● Requirement:
In the listing below, find the line with "match nth_error (buffer r) (pos r) with" and the line with "(** A [ReceivePacket]". Repeat those two lines and all lines between them exactly.
┄┄┄┄┄┄┄┄┄┄
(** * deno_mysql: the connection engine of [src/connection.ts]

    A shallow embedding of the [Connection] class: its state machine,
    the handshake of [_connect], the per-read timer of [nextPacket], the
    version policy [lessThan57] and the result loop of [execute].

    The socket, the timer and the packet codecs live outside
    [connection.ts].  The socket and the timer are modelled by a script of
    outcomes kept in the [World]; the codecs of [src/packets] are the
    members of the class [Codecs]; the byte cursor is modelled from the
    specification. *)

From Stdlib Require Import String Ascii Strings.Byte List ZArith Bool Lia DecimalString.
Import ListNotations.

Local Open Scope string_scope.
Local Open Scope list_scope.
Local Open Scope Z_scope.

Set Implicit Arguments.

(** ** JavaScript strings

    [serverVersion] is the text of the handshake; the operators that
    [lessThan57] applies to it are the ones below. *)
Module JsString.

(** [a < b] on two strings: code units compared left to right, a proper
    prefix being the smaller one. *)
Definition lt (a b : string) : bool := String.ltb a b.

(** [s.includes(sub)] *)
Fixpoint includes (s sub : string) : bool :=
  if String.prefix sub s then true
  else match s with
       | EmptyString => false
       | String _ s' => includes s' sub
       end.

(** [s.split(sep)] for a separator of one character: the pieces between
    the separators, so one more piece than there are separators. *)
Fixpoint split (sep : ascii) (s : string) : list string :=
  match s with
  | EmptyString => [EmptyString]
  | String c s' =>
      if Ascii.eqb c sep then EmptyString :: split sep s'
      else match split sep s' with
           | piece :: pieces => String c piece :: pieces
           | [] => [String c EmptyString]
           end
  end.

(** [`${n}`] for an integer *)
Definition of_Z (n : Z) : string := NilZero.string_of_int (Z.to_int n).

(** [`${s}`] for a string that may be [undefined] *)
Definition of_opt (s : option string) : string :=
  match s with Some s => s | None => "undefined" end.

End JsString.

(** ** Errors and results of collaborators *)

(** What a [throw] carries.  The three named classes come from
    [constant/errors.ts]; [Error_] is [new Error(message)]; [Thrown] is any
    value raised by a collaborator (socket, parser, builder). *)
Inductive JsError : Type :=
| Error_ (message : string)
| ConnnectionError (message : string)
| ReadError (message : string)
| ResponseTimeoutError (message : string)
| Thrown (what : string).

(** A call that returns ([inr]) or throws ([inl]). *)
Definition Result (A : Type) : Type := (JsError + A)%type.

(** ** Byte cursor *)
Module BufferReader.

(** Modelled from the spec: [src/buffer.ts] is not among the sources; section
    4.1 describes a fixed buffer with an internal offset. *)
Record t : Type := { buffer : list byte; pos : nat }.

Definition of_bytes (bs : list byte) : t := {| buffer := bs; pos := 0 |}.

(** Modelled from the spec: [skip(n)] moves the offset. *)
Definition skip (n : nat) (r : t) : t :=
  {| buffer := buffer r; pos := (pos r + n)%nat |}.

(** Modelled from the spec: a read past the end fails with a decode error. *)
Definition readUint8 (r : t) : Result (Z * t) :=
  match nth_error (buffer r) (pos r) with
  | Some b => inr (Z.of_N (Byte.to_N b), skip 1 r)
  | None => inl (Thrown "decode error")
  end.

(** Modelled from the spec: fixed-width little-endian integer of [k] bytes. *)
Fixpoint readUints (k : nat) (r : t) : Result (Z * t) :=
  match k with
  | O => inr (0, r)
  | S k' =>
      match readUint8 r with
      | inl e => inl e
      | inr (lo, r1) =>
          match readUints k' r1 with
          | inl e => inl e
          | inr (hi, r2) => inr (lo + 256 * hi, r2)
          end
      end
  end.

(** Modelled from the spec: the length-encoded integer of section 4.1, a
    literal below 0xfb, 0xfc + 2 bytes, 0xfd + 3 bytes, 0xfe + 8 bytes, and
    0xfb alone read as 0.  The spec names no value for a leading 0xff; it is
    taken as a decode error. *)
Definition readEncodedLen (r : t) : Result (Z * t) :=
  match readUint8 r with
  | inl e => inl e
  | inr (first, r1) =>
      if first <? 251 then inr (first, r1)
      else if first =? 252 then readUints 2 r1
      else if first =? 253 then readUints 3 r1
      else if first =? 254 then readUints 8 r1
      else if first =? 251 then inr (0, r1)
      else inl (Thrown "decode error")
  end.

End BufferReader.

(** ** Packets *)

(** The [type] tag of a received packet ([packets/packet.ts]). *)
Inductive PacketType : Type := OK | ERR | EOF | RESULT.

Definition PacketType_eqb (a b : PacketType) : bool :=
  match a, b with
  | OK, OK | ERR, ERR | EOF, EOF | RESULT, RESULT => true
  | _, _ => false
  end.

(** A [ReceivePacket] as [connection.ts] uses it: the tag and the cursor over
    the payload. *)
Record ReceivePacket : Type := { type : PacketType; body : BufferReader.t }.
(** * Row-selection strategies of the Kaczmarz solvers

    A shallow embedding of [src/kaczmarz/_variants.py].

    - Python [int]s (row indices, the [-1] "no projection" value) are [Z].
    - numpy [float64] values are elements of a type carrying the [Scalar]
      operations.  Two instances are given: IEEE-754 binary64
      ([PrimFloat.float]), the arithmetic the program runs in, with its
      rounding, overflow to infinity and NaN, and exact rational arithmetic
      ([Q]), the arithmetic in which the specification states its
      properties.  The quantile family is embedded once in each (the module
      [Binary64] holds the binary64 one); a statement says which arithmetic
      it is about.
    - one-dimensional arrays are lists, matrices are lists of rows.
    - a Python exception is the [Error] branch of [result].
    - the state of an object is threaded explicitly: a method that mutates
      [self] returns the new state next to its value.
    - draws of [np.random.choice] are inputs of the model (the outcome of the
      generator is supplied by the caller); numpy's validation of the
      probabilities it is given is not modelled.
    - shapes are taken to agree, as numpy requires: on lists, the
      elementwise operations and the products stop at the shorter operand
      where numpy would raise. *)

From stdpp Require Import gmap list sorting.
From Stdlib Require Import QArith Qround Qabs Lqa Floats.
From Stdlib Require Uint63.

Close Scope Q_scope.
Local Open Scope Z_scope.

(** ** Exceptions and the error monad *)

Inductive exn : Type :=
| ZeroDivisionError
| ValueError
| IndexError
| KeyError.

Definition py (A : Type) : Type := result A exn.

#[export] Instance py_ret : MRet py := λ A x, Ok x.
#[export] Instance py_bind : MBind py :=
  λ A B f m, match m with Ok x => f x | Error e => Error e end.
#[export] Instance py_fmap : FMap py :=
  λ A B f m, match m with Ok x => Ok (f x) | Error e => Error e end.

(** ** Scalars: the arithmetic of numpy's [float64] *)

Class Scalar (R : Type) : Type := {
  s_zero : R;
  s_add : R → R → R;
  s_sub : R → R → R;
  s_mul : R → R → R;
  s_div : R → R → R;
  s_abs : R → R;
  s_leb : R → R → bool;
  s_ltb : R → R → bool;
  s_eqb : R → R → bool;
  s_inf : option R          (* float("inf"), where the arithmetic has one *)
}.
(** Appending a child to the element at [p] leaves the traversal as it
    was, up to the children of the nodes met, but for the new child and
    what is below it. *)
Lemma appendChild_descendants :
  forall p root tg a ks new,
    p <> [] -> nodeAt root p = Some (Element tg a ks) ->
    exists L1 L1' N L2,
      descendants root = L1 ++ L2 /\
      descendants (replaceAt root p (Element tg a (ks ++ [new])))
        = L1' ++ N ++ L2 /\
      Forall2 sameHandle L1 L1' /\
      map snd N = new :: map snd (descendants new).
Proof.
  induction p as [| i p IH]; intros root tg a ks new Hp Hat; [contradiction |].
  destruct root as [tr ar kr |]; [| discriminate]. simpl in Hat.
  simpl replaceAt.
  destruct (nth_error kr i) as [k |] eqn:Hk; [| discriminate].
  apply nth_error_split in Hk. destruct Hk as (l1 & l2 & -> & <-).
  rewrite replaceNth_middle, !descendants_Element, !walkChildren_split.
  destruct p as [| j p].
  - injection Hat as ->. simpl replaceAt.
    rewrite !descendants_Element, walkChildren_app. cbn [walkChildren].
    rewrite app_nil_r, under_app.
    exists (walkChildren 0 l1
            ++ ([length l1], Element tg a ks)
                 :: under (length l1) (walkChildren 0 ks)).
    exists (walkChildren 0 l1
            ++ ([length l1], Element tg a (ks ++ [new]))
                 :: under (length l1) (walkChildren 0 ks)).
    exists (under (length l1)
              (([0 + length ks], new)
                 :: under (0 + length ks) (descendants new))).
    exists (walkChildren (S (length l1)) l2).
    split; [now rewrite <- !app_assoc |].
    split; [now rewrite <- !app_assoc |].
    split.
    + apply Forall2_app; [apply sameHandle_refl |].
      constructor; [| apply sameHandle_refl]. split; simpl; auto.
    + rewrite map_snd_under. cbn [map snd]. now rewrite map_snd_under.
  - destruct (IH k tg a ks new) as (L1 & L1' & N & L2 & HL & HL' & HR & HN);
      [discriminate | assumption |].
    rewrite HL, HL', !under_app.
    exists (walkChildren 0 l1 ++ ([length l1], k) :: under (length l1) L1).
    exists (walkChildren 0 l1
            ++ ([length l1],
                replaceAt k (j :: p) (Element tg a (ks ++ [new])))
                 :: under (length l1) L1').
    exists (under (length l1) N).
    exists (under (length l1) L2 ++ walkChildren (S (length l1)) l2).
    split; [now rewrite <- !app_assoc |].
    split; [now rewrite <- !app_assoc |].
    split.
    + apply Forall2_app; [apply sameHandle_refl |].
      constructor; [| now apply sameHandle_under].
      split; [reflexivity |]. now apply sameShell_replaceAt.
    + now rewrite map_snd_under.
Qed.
┄┄┄┄┄┄┄┄┄┄
● Answer to this problem:
  match nth_error (buffer r) (pos r) with
  | Some b => inr (Z.of_N (Byte.to_N b), skip 1 r)
  | None => inl (Thrown "decode error")
  end.

(** Modelled from the spec: fixed-width little-endian integer of [k] bytes. *)
Fixpoint readUints (k : nat) (r : t) : Result (Z * t) :=
  match k with
  | O => inr (0, r)
  | S k' =>
      match readUint8 r with
      | inl e => inl e
      | inr (lo, r1) =>
          match readUints k' r1 with
          | inl e => inl e
          | inr (hi, r2) => inr (lo + 256 * hi, r2)
          end
      end
  end.

(** Modelled from the spec: the length-encoded integer of section 4.1, a
    literal below 0xfb, 0xfc + 2 bytes, 0xfd + 3 bytes, 0xfe + 8 bytes, and
    0xfb alone read as 0.  The spec names no value for a leading 0xff; it is
    taken as a decode error. *)
Definition readEncodedLen (r : t) : Result (Z * t) :=
  match readUint8 r with
  | inl e => inl e
  | inr (first, r1) =>
      if first <? 251 then inr (first, r1)
      else if first =? 252 then readUints 2 r1
      else if first =? 253 then readUints 3 r1
      else if first =? 254 then readUints 8 r1
      else if first =? 251 then inr (0, r1)
      else inl (Thrown "decode error")
  end.

End BufferReader.

(** ** Packets *)

(** The [type] tag of a received packet ([packets/packet.ts]). *)
Inductive PacketType : Type := OK | ERR | EOF | RESULT.

Definition PacketType_eqb (a b : PacketType) : bool :=
  match a, b with
  | OK, OK | ERR, ERR | EOF, EOF | RESULT, RESULT => true
  | _, _ => false
  end.

(** A [ReceivePacket] as [connection.ts] uses it: the tag and the cursor over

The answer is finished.